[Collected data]

______________________________

(** A successful run, step by step: the loop, the header, the image, the
    address conversion. *)
Lemma main_ok_inv (h : host) (argv : list string) (image : list byte) :
  Makerom.main h argv = Ok image ->
  exists st rom,
    2 <= zlen argv
    /\ Makerom.pack h (nth 1 argv EmptyString) (skipn 2 argv) = Ok st
    /\ Makerom.serialise (Makerom.finalise_header st) (Makerom.file_area st) = Ok rom
    /\ zlen rom = 0x8000
    /\ image = swap_halves rom.
Proof.
  intros E. unfold Makerom.main in E.
  destruct (Z.ltb_spec (zlen argv) 2) as [Hlt|Hge]; [discriminate|].
  destruct (read_file h (nth 1 argv EmptyString)); [discriminate|].
  destruct (Makerom.pack h (nth 1 argv EmptyString) (skipn 2 argv))
    as [st| | | | |] eqn:Ep; cbn [bind] in E; try discriminate.
  destruct (Makerom.serialise (Makerom.finalise_header st) (Makerom.file_area st))
    as [rom| | | | |] eqn:Es; cbn [bind] in E; try discriminate.
  destruct (can_write h (nth 1 argv EmptyString)); [|discriminate].
  destruct (write_ok h (nth 1 argv EmptyString) _); [|discriminate].
  apply Ok_inj in E.
  destruct (pack_state_ok _ _ _ _ Ep) as (L & _ & _ & I2 & _ & C & _).
  destruct (finalise_header_spec st L) as (L' & _ & _ & _ & H').
  pose proof (dir_entries_value st L C) as D.
  assert (Hde : Z_of_byte (load (Makerom.finalise_header st) Hdr.dir_entries) <= 32)
    by (rewrite D; unfold round_up_4; Z.div_mod_to_equations; lia).
  destruct (serialise_spec _ _ _ L' Hde Es) as (Lr & _).
  exists st, rom. repeat (split; [first [assumption | reflexivity]|]).
  subst image. unfold Makerom.address_swap.
  rewrite (H' Hdr.capacity) by (unfold Hdr.capacity; lia).
  unfold Hdr.capacity. rewrite I2. reflexivity.
Qed.

(** ** No input files *)

Lemma finalise_no_inputs (outName : string) :
  load (Makerom.finalise_header (Makerom.init_state outName)) Hdr.dir_entries = x00.
Proof.
  destruct (init_state_ok outName) as (L0 & _ & _ & _ & C0 & _).
  destruct (finalise_header_spec _ L0) as (_ & D & _).
  rewrite D, C0. reflexivity.
Qed.

(** With no file placed no byte of the directory is copied. *)
Lemma serialise_no_inputs (outName : string) :
  Makerom.serialise (Makerom.finalise_header (Makerom.init_state outName))
    (Makerom.file_area (Makerom.init_state outName))
  = Ok (repeat xff (Z.to_nat 0x8000)).
Proof.
  destruct (init_state_ok outName) as (_ & _ & _ & _ & _ & A0).
  unfold Makerom.serialise.
  rewrite finalise_no_inputs, A0.
  change (Z_of_byte x00 * sizeof_DirEntry) with 0.
  change (0 + zlen [] >? Makerom.romSize) with false.
  cbv iota. rewrite sub_zero_length, !memcpy_nil.
  unfold Makerom.romSize. reflexivity.
Qed.

Lemma main_no_inputs (h : host) (prog outName : string) :
  read_file h outName = None -> can_write h outName = true ->
  write_ok h outName (repeat xff (Z.to_nat 0x8000)) = true ->
  Makerom.main h [prog; outName] = Ok (repeat xff (Z.to_nat 0x8000)).
Proof.
  intros Hr Hw Hs.
  rewrite main_steps by (try exact Hr; unfold zlen; simpl; lia).
  cbn [nth skipn]. rewrite Hw.
  unfold Makerom.pack. cbn [Makerom.place_files bind].
  rewrite serialise_no_inputs. cbn [bind].
  assert (W : Makerom.address_swap
                (Makerom.finalise_header (Makerom.init_state outName))
                (repeat xff (Z.to_nat 0x8000))
              = repeat xff (Z.to_nat 0x8000)).
  { unfold Makerom.address_swap.
    destruct (Byte.eqb _ _); [apply swap_halves_repeat | reflexivity]. }
  rewrite W, Hs. reflexivity.
Qed.
(** X6: the queue handed back as a batch, as when the server echoes
    every pending event.  In a state produced by the public operations
    with a non-empty queue, [initializeState(idea.uncommittedEvents)]
    returns and leaves the queue empty, no snapshot and an empty log. *)
Theorem echoing_the_queue_confirms_everything : forall n s,
  reachable s ->
  uncommittedEvents s <> [] ->
  let s' := exec (initializeState (S n) (uncommittedEvents s) false) s in
  result (initializeState (S n) (uncommittedEvents s) false) s = Return tt /\
  uncommittedEvents s' = [] /\
  snapshot s' = None /\
  eventsSinceSnapshot s' = [].
Proof.
  intros n s Hs Hne.
  apply confirm_all_run; try assumption;
    [now apply reachable_queueDomain | now apply reachable_logTracked|].
  apply rejectAll_covered. intros ue Hue. exists ue. split; [exact Hue|].
  apply looseEq_refl.
Qed.

Lemma echoing_the_queue_confirms_everything_witness :
  uncommittedEvents
    (exec (initializeState 1 (uncommittedEvents pendingTitleAndTag) false)
          pendingTitleAndTag) = [].
Proof.
  assert (Hne : uncommittedEvents pendingTitleAndTag <> []) by discriminate.
  exact (proj1 (proj2
           (echoing_the_queue_confirms_everything 0 pendingTitleAndTag
              (reach_addTag _ 1 (VNum 1)
                 (reach_changeTitle _ 1 (VStr "a")
                    (reach_new (VNum 123) (VStr "1st idea") VUndefined)))
              Hne))).
Defined.

(** ** Correlation ids *)

(** X16: the ids of the two commands overlap.  [addTag("title" + t)]
    builds the id that [changeTitle(t)] builds, so one batch event
    bearing the id of the title change removes the pending tag
    addition from the queue as well. *)
Theorem command_ids_collide : forall n m fuel s t ty dat,
  let tag := VStr (String.append "title" t) in
  let cmds := addTag (S n) tag ;; changeTitle (S m) (VStr t) in
  let conf := mkEvent ty dat (Some (String.append "my-ref-title" t)) in
  correlationId (tagAddedEvent (ideaId s) tag)
  = correlationId (titleChangedEvent (ideaId s) (VStr t)) /\
  uncommittedEvents (exec cmds s)
  = uncommittedEvents s ++ [tagAddedEvent (ideaId s) tag;
                            titleChangedEvent (ideaId s) (VStr t)] /\
  uncommittedEvents (exec (initializeState fuel [conf] false) (exec cmds s))
  = rejectCorrelation conf (uncommittedEvents s).
Proof.
  intros n m fuel s t ty dat tag cmds conf.
  assert (Hq : uncommittedEvents (exec cmds s)
               = uncommittedEvents s ++ [tagAddedEvent (ideaId s) tag;
                                         titleChangedEvent (ideaId s) (VStr t)]).
  { subst cmds. unfold exec, bind. rewrite addTag_run, changeTitle_run. cbn.
    now rewrite <- app_assoc. }
  split; [reflexivity|]. split; [exact Hq|].
  rewrite reconcile_single_queue, Hq.
  apply rejectCorrelation_same; cbn; apply String.eqb_refl.
Qed.

(** X10: a rejection that carries no [correlationId].  While a snapshot
    exists, the queue is not empty and every queue entry has a string
    id, it removes nothing
    from the queue, but [undefined == undefined] makes it drop from
    the log every event without a [correlationId]; the fields end as
    the snapshot's with only the logged events that carry an id
    replayed. *)
Theorem rejection_without_id_drops_remote_events : forall n rej s sn,
  snapshot s = Some sn ->
  logOk s ->
  queueOk s ->
  uncommittedEvents s <> [] ->
  isRejection rej = true ->
  correlationId rej = None ->
  let withId :=
    filter (fun e => match correlationId e with Some _ => true | None => false end)
           (eventsSinceSnapshot s) in
  let s' := exec (initializeState (S (S n)) [rej] false) s in
  result (initializeState (S (S n)) [rej] false) s = Return tt /\
  uncommittedEvents s' = uncommittedEvents s /\
  eventsSinceSnapshot s' = withId ++ withId /\
  content (toString s') = content (replayView (snapshotView sn) withId).
Proof.
  intros n rej s sn Hsn Hlog Hq Hne Hrej Hnone withId s'. subst s'.
  assert (Hqueue : rejectCorrelation rej (uncommittedEvents s) = uncommittedEvents s)
    by (now apply rejectCorrelation_absent).
  assert (Hlog' : rejectCorrelation rej (eventsSinceSnapshot s) = withId).
  { unfold withId, rejectCorrelation. apply filter_ext. intros e.
    rewrite Hnone. now destruct (correlationId e). }
  unfold result, exec.
  rewrite (rejection_pending_run n rej s sn Hsn Hlog Hrej) by (now rewrite Hqueue).
  cbn [fst snd].
  rewrite withView_queue, withView_log, toString_withView.
  cbn [uncommittedEvents eventsSinceSnapshot set_eventsSinceSnapshot set_uncommittedEvents].
  rewrite Hqueue, Hlog'. repeat split.
  unfold snapshotView. apply content_replayView.
Qed.

Lemma rejection_without_id_drops_remote_events_witness :
  let s := exec (initializeState 1 [remoteTitle "b"] false) pendingTitleAndTag in
  let rej := mkEvent "FailedThatIdeaTitleWasChanged" None None in
  title (exec (initializeState 1 [remoteTitle "b"] false) pendingTitleAndTag) = VStr "b" /\
  content (toString (exec (initializeState 2 [rej] false) s)) = (VStr "a", VUndefined, [VNum 1]).
Proof.
  cbv zeta. split; [reflexivity|].
  assert (Hq : queueOk (exec (initializeState 1 [remoteTitle "b"] false) pendingTitleAndTag)).
  { repeat constructor; eexists; (split; [reflexivity|discriminate]). }
  assert (Hne : uncommittedEvents
                  (exec (initializeState 1 [remoteTitle "b"] false) pendingTitleAndTag) <> [])
    by discriminate.
  exact (proj2 (proj2 (proj2
           (rejection_without_id_drops_remote_events 0
              (mkEvent "FailedThatIdeaTitleWasChanged" None None)
              (exec (initializeState 1 [remoteTitle "b"] false) pendingTitleAndTag)
              snapshot123 eq_refl eq_refl Hq Hne eq_refl eq_refl)))).
Defined.

(** ** [createIdea] *)

(** X17: [createIdea] ignores its arguments.  Whatever title and
    description it is given, it returns the aggregate with identifier
    [123], title ["My new idea"], description ["Description of an
    Idea"], no tags, no snapshot, and a queue holding the creation
    event, which has no [correlationId]: reconciling any one batch
    event without a [correlationId] empties that queue. *)
Theorem createIdea_ignores_arguments : forall n t d fuel ty dat,
  let created :=
    mkIdea None [] [ideaWasCreatedEvent] (VNum 123) (VStr "My new idea")
           (VStr "Description of an Idea") [] in
  createIdea (S n) t d = (Return tt, created) /\
  uncommittedEvents (exec (initializeState fuel [mkEvent ty dat None] false) created) = [].
Proof.
  intros n t d fuel ty dat created. split; [reflexivity|].
  now rewrite reconcile_single_queue.
Qed.

(** ** The repository *)

(** X18: [find] returns the first idea, in array order, whose identifier
    loosely equals the key, and [undefined] exactly when no idea of
    the repository has such an identifier. *)
Theorem find_first_match : forall stringEqualsNumber l i,
  match find stringEqualsNumber (createInMemoryRepository l) i with
  | Some x =>
      exists l1 l2,
        l = l1 ++ x :: l2 /\
        looseEqValue stringEqualsNumber (ideaId x) i = true /\
        Forall (fun y => looseEqValue stringEqualsNumber (ideaId y) i = false) l1
  | None =>
      Forall (fun y => looseEqValue stringEqualsNumber (ideaId y) i = false) l
  end.
Proof.
  intros sen l i. unfold find, createInMemoryRepository. cbn [ideas].
  induction l as [|y l IH]; cbn [List.find].
  - constructor.
  - destruct (looseEqValue sen (ideaId y) i) eqn:Hy.
    + exists [], l. repeat split; [exact Hy|constructor].
    + destruct (List.find (fun idea => looseEqValue sen (ideaId idea) i) l) as [x|].
      * destruct IH as [l1 [l2 [Hl [Hx Hall]]]].
        exists (y :: l1), l2. rewrite Hl. repeat split; [exact Hx|].
        constructor; assumption.
      * constructor; assumption.
Qed.

(** X19: looking up a number among ideas whose identifiers are numbers.
    If some idea of the repository has the number as identifier,
    [find] returns an idea with exactly that identifier. *)
Theorem find_number : forall stringEqualsNumber l k,
  Forall (fun y => exists z, ideaId y = VNum z) l ->
  (exists y, In y l /\ ideaId y = VNum k) ->
  exists x, find stringEqualsNumber (createInMemoryRepository l) (VNum k) = Some x /\
            In x l /\ ideaId x = VNum k.
Proof.
  intros sen l k Hnum [y [Hy Hk]]. unfold find, createInMemoryRepository. cbn [ideas].
  induction l as [|a l IH]; [destruct Hy|].
  inversion Hnum as [|a' l' [z Hz] Hrest]; subst. cbn [List.find].
  rewrite Hz. cbn [looseEqValue]. destruct (Z.eqb z k) eqn:Hzk.
  - apply Z.eqb_eq in Hzk. subst z. exists a. repeat split; [now left|exact Hz].
  - destruct Hy as [Hy|Hy].
    + subst a. rewrite Hk in Hz. inversion Hz; subst. rewrite Z.eqb_refl in Hzk. discriminate.
    + destruct (IH Hrest Hy) as [x [Hf [Hin Hx]]].
      exists x. repeat split; [exact Hf|now right|exact Hx].
Qed.

Lemma find_number_witness :
  exists x, find (fun _ _ => false) (createInMemoryRepository [idea123]) (VNum 123) = Some x /\
            In x [idea123] /\ ideaId x = VNum 123.
Proof.
  apply (find_number (fun _ _ => false) [idea123] 123).
  - repeat constructor. now exists 123%Z.
  - exists idea123. split; [now left|reflexivity].
Defined.

(** ** Reconciliation in a reachable state *)

(** X14: in a state produced by the public operations, reconciling a
    batch none of whose events has the empty [type] returns or throws
    a [TypeError] with a dispatch depth of two: a rejection replays
    domain events only, so the handlers never nest deeper. *)
Theorem reconciliation_returns_or_throws : forall n stream s,
  reachable s ->
  Forall (fun e => type e <> "") stream ->
  result (initializeState (S (S n)) stream false) s = Return tt \/
  result (initializeState (S (S n)) stream false) s = Throw TypeError.
Proof.
  intros n stream s Hs Hty.
  assert (Hne : result (initializeState (S (S n)) stream false) s <> OutOfFuel).
  { apply initializeState_total; [now apply reachable_logOk|].
    apply Forall_forall. intros e He Hm.
    rewrite Forall_forall in Hty. apply (Hty e He).
    unfold lookupMethod in Hm.
    destruct (String.eqb_spec (type e) ""); [assumption|].
    repeat match type of Hm with
           | (if ?b then _ else _) = _ => destruct b; try discriminate
           end. }
  destruct (result (initializeState (S (S n)) stream false) s) as [[]|[]|];
    [now left|now right|congruence].
Qed.

Lemma reconciliation_returns_or_throws_witness :
  result (initializeState 2 [rejectTag1; confirmTitleA] false) pendingTitleAndTag = Return tt \/
  result (initializeState 2 [rejectTag1; confirmTitleA] false) pendingTitleAndTag
  = Throw TypeError.
Proof.
  apply (reconciliation_returns_or_throws 0 [rejectTag1; confirmTitleA] pendingTitleAndTag).
  - exact (reach_addTag _ 1 (VNum 1)
             (reach_changeTitle _ 1 (VStr "a")
                (reach_new (VNum 123) (VStr "1st idea") VUndefined))).
  - repeat constructor; discriminate.
Defined.
(** * DSRT engine core: Vector2, Vector3, Vector4 and the MathUtils quantisers

    A shallow embedding of [src/core/Vector3.js], [src/core/Vector4.js]
    (which also carries the Vector2 class) and of the functions of
    [src/core/MathUtils.js] that are fixed by ECMAScript on binary64
    numbers: [clamp], the quantisers, the smooth steps, [sign], the
    differences and [generateUUID].

    - JavaScript numbers are IEEE-754 binary64 values: Rocq's primitive
      [float].  A component of a vector holds a number or [undefined]
      (an array read past the end, an omitted argument).
    - Vectors are mutable objects: they live in a store indexed by
      locations, methods take the location of [this] and of their vector
      arguments, so that aliasing ([v.add(v)], the module-level scratch
      vector [_vector]) is the aliasing of the source.
    - A call of the [onChange] observer is recorded in a trace, with the
      callback and the object it received.  What the callback does is
      outside the classes: it is taken not to write to the vectors.
    - Methods are computations in a state-and-exception monad; a method
      call on [undefined] throws a TypeError.
    - The parts of the host that ECMAScript does not fix ([Math.sin],
      [Math.random], ...) and the modules that are not at hand
      ([identity.js], [Quaternion.js]) are a parameter of the methods
      that use them. *)

From Stdlib Require Import Floats ZArith List Lia Bool String.
From stdpp Require Import gmap.
Import ListNotations.

Set Warnings "-inexact-float".

(* ================================================================== *)
(** * JavaScript values held by the components *)
(* ================================================================== *)

Inductive jsval : Type :=
| JNum (f : float)
| JUndef.

Arguments JNum f%_float.

(** [ToNumber]: [undefined] converts to [NaN]. *)
Definition ToNumber (v : jsval) : float :=
  match v with
  | JNum f => f
  | JUndef => nan
  end.

(** [ToBoolean]: [0], [-0], [NaN] and [undefined] are falsy. *)
Definition ToBoolean (v : jsval) : bool :=
  match v with
  | JNum f => negb (is_nan f || is_zero f)
  | JUndef => false
  end.

(** [a === b] *)
Definition strict_eq (a b : jsval) : bool :=
  match a, b with
  | JNum f, JNum g => (f =? g)%float
  | JUndef, JUndef => true
  | _, _ => false
  end.

Definition jadd (a b : jsval) : jsval := JNum (ToNumber a + ToNumber b).
Definition jsub (a b : jsval) : jsval := JNum (ToNumber a - ToNumber b).
Definition jmul (a b : jsval) : jsval := JNum (ToNumber a * ToNumber b).
Definition jdiv (a b : jsval) : jsval := JNum (ToNumber a / ToNumber b).
Definition jneg (a : jsval) : jsval := JNum (- ToNumber a).

(** [a < b] and [a > b]; a comparison with [NaN] is false. *)
Definition jlt (a b : jsval) : bool := (ToNumber a <? ToNumber b)%float.
Definition jgt (a b : jsval) : bool := (ToNumber b <? ToNumber a)%float.

Declare Scope jv_scope.
Delimit Scope jv_scope with jv.
Bind Scope jv_scope with jsval.
Notation "a + b" := (jadd a b) : jv_scope.
Notation "a - b" := (jsub a b) : jv_scope.
Notation "a * b" := (jmul a b) : jv_scope.
Notation "a / b" := (jdiv a b) : jv_scope.
Notation "- a" := (jneg a) : jv_scope.
Notation "a < b" := (jlt a b) : jv_scope.
Notation "a > b" := (jgt a b) : jv_scope.

(** [a || b] on values. *)
Definition jor (a b : jsval) : jsval := if ToBoolean a then a else b.

(* ------------------------------------------------------------------ *)
(** ** The exactly specified part of [Math] *)

Definition fmax (a b : float) : float :=
  if is_nan a || is_nan b then nan
  else if (a <? b)%float then b
  else if (b <? a)%float then a
  else if get_sign a then b else a.

Definition fmin (a b : float) : float :=
  if is_nan a || is_nan b then nan
  else if (a <? b)%float then a
  else if (b <? a)%float then b
  else if get_sign a then a else b.

(** Rounding a finite non-integral float [(-1)^s * m * 2^e], [e < 0], to
    an integer: [pick s m k] is the magnitude of the result for the
    magnitude [m / 2^k]; the sign of the argument is kept, so that a zero
    result of a negative argument is [-0]. *)
Definition to_integral (pick : bool -> Z -> Z -> Z) (f : float) : float :=
  match Prim2SF f with
  | S754_finite s m e =>
      if (0 <=? e)%Z then f
      else
        let r := of_uint63 (Uint63.of_Z (pick s (Z.pos m) (- e)%Z)) in
        if s then (- r)%float else r
  | _ => f
  end.

Definition shr_down (m k : Z) : Z := Z.shiftr m k.
Definition shr_up (m k : Z) : Z := Z.shiftr (m + Z.shiftl 1 k - 1) k.

Definition ffloor : float -> float :=
  to_integral (fun s m k => if s then shr_up m k else shr_down m k).
Definition fceil : float -> float :=
  to_integral (fun s m k => if s then shr_down m k else shr_up m k).
Definition ftrunc : float -> float :=
  to_integral (fun _ m k => shr_down m k).
(** [Math.round]: nearest integer, ties towards [+Infinity]. *)
Definition fround : float -> float :=
  to_integral (fun s m k =>
    if s then Z.shiftr (m + Z.shiftl 1 (k - 1) - 1) k
    else Z.shiftr (m + Z.shiftl 1 (k - 1)) k).

Definition Math_sqrt (v : jsval) : jsval := JNum (sqrt (ToNumber v)).
Definition Math_abs (v : jsval) : jsval := JNum (abs (ToNumber v)).
Definition Math_max (a b : jsval) : jsval := JNum (fmax (ToNumber a) (ToNumber b)).
Definition Math_min (a b : jsval) : jsval := JNum (fmin (ToNumber a) (ToNumber b)).
Definition Math_floor (v : jsval) : jsval := JNum (ffloor (ToNumber v)).
Definition Math_ceil (v : jsval) : jsval := JNum (fceil (ToNumber v)).
Definition Math_round (v : jsval) : jsval := JNum (fround (ToNumber v)).
Definition Math_trunc (v : jsval) : jsval := JNum (ftrunc (ToNumber v)).
Definition Math_PI : jsval := JNum 0x1.921fb54442d18p+1.

(* ------------------------------------------------------------------ *)
(** ** What the host and the absent modules provide

    ECMAScript leaves [Math.sin], [Math.cos], [Math.acos], [Math.atan2] and [**]
    implementation-approximated, and [Math.random] host-defined;
    [generateId] ([core/identity.js]) and the [Quaternion] class
    ([core/Quaternion.js]) are not part of the sources at hand.  The model
    takes them as a parameter. *)

Record Platform : Type := {
  host_sin : float -> float;
  host_cos : float -> float;
  host_acos : float -> float;
  host_atan2 : float -> float -> float;
  host_pow : float -> float -> float;
  (** the [n]-th draw of [Math.random()] *)
  host_random : nat -> float;
  (** [generateId(kind)], at the [n]-th call *)
  generateId : string -> nat -> string;
  (** the components [(x, y, z, w)] that [Quaternion.setFromEuler] and
      [Quaternion.setFromAxisAngle] leave in the quaternion *)
  quat_from_euler : jsval * jsval * jsval -> jsval * jsval * jsval * jsval;
  quat_from_axis_angle :
    jsval * jsval * jsval -> jsval -> jsval * jsval * jsval * jsval
}.

(* ================================================================== *)
(** * Objects, the store and the trace of observer calls *)
(* ================================================================== *)

Definition loc := nat.

(** A callback function, by identity. *)
Definition callback := nat.

Inductive Field : Type := X | Y | Z | W.

(** The type tag of an object: [isVector2], [isVector3], [isVector4],
    or a collaborator that only exposes [x, y, z, w]. *)
Inductive Tag : Type := IsVector2 | IsVector3 | IsVector4 | IsOther.

Record Obj : Type := mkObj {
  dsrt_id : string;           (* __dsrt_id *)
  dsrt_origin : string;       (* __dsrt_origin *)
  isDirty : bool;
  onChange : option callback; (* null, or a function *)
  obj_x : jsval;
  obj_y : jsval;
  obj_z : jsval;
  obj_w : jsval;
  tag : Tag
}.

Definition get_field (f : Field) (o : Obj) : jsval :=
  match f with
  | X => obj_x o
  | Y => obj_y o
  | Z => obj_z o
  | W => obj_w o
  end.

Definition set_field (f : Field) (v : jsval) (o : Obj) : Obj :=
  match f with
  | X => mkObj (dsrt_id o) (dsrt_origin o) (isDirty o) (onChange o)
               v (obj_y o) (obj_z o) (obj_w o) (tag o)
  | Y => mkObj (dsrt_id o) (dsrt_origin o) (isDirty o) (onChange o)
               (obj_x o) v (obj_z o) (obj_w o) (tag o)
  | Z => mkObj (dsrt_id o) (dsrt_origin o) (isDirty o) (onChange o)
               (obj_x o) (obj_y o) v (obj_w o) (tag o)
  | W => mkObj (dsrt_id o) (dsrt_origin o) (isDirty o) (onChange o)
               (obj_x o) (obj_y o) (obj_z o) v (tag o)
  end.

Definition set_dirty (o : Obj) : Obj :=
  mkObj (dsrt_id o) (dsrt_origin o) true (onChange o)
        (obj_x o) (obj_y o) (obj_z o) (obj_w o) (tag o).

Definition set_onChange (cb : option callback) (o : Obj) : Obj :=
  mkObj (dsrt_id o) (dsrt_origin o) (isDirty o) cb
        (obj_x o) (obj_y o) (obj_z o) (obj_w o) (tag o).

(** One call [cb(arg)] of an observer. *)
Record Event : Type := Notify { ev_callback : callback; ev_arg : loc }.

Record State : Type := mkState {
  heap : gmap loc Obj;
  next_loc : loc;
  trace : list Event;        (* observer calls, oldest first *)
  rand_calls : nat;          (* draws of Math.random() so far *)
  ids_issued : nat           (* calls of generateId so far *)
}.

Definition with_heap (h : gmap loc Obj) (st : State) : State :=
  mkState h (next_loc st) (trace st) (rand_calls st) (ids_issued st).

Definition with_trace (t : list Event) (st : State) : State :=
  mkState (heap st) (next_loc st) t (rand_calls st) (ids_issued st).

(** The module-level scratch objects: [const _vector = new Vector3()] of
    Vector3.js and its [_quaternion].  Their declarations are not in the
    file; they are private to the module, so no observer is ever attached
    to them. *)
Definition _vector : loc := 0.
Definition _quaternion : loc := 1.

(* ================================================================== *)
(** * The monad of methods: state and exceptions *)
(* ================================================================== *)

Inductive Error : Type :=
| JSError (msg : string)     (* throw new Error(msg) *)
| TypeError.                 (* a property of undefined, a call of undefined *)

Inductive Res (A : Type) : Type :=
| Ok (a : A) (st : State)
| Throw (e : Error) (st : State).

Arguments Ok {A} a st.
Arguments Throw {A} e st.

Definition M (A : Type) : Type := State -> Res A.

Definition ret {A} (a : A) : M A := fun st => Ok a st.

Definition bind {A B} (c : M A) (k : A -> M B) : M B :=
  fun st =>
    match c st with
    | Ok a st' => k a st'
    | Throw e st' => Throw e st'
    end.

Definition throw {A} (e : Error) : M A := fun st => Throw e st.

Declare Scope js_scope.
Delimit Scope js_scope with js.

Notation "x <- c ;; k" := (bind c (fun x => k))
  (at level 100, c at next level, k at level 200, right associativity) : js_scope.
Notation "c ;; k" := (bind c (fun _ => k))
  (at level 100, k at level 200, right associativity) : js_scope.

Local Open Scope js_scope.

(** The value of a call: an object, [undefined], or nothing of interest. *)
Inductive jsret : Type :=
| RObj (l : loc)
| RUndef.

(** [r.method(...)]: a method call on what a call returned. *)
Definition on {A} (r : jsret) (method : loc -> M A) : M A :=
  match r with
  | RObj l => method l
  | RUndef => throw TypeError
  end.

(** ** Expressions: computations of a value, read left to right *)

Definition Expr : Type := M jsval.

Definition lit (v : jsval) : Expr := ret v.
Coercion lit : jsval >-> Expr.

Definition lift1 (f : jsval -> jsval) (e : Expr) : Expr :=
  a <- e;; ret (f a).

Definition lift2 {A} (f : jsval -> jsval -> A) (e1 e2 : Expr) : M A :=
  a <- e1;; b <- e2;; ret (f a b).

(** [l.f] *)
Definition rd (l : loc) (f : Field) : Expr :=
  fun st =>
    match heap st !! l with
    | Some o => Ok (get_field f o) st
    | None => Throw TypeError st
    end.

(** [l.f = v] *)
Definition wr (l : loc) (f : Field) (v : jsval) : M unit :=
  fun st =>
    match heap st !! l with
    | Some o => Ok tt (with_heap (<[l := set_field f v o]> (heap st)) st)
    | None => Throw TypeError st
    end.

(** [l.f = e] *)
Definition store (l : loc) (f : Field) (e : Expr) : M unit :=
  v <- e;; wr l f v.

Declare Scope expr_scope.
Delimit Scope expr_scope with expr.
Bind Scope expr_scope with Expr.

Notation "l .[ f ]" := (rd l f) (at level 1, f at level 99, format "l .[ f ]") : js_scope.
Notation "l .[ f ] ::= e" := (store l f e%expr)
  (at level 1, f at level 99, e at level 60) : js_scope.
Notation "a + b" := (lift2 jadd a b) : expr_scope.
Notation "a - b" := (lift2 jsub a b) : expr_scope.
Notation "a * b" := (lift2 jmul a b) : expr_scope.
Notation "a / b" := (lift2 jdiv a b) : expr_scope.
Notation "- a" := (lift1 jneg a) : expr_scope.
Notation "a < b" := (lift2 jlt a b) : expr_scope.
Notation "a > b" := (lift2 jgt a b) : expr_scope.
Notation "a === b" := (lift2 strict_eq a b) (at level 70) : expr_scope.
Notation "'#' f" := (lit (JNum f)) (at level 1, f at level 0, format "# f") : expr_scope.

(** [a || b]: [b] is evaluated only when [a] is falsy. *)
Definition or_else (a b : Expr) : Expr :=
  v <- a;; if ToBoolean v then ret v else b.

Definition ifM {A} (c : M bool) (t e : M A) : M A :=
  b <- c;; if b then t else e.

(** [a && b] on conditions: [b] is evaluated only when [a] holds. *)
Definition and_then (a b : M bool) : M bool :=
  ifM a b (ret false).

______________________________

§ Aim of the task
A line counts if it holds the word "gmap". How many lines of the entries count? Give the number only.

§ Answer space
3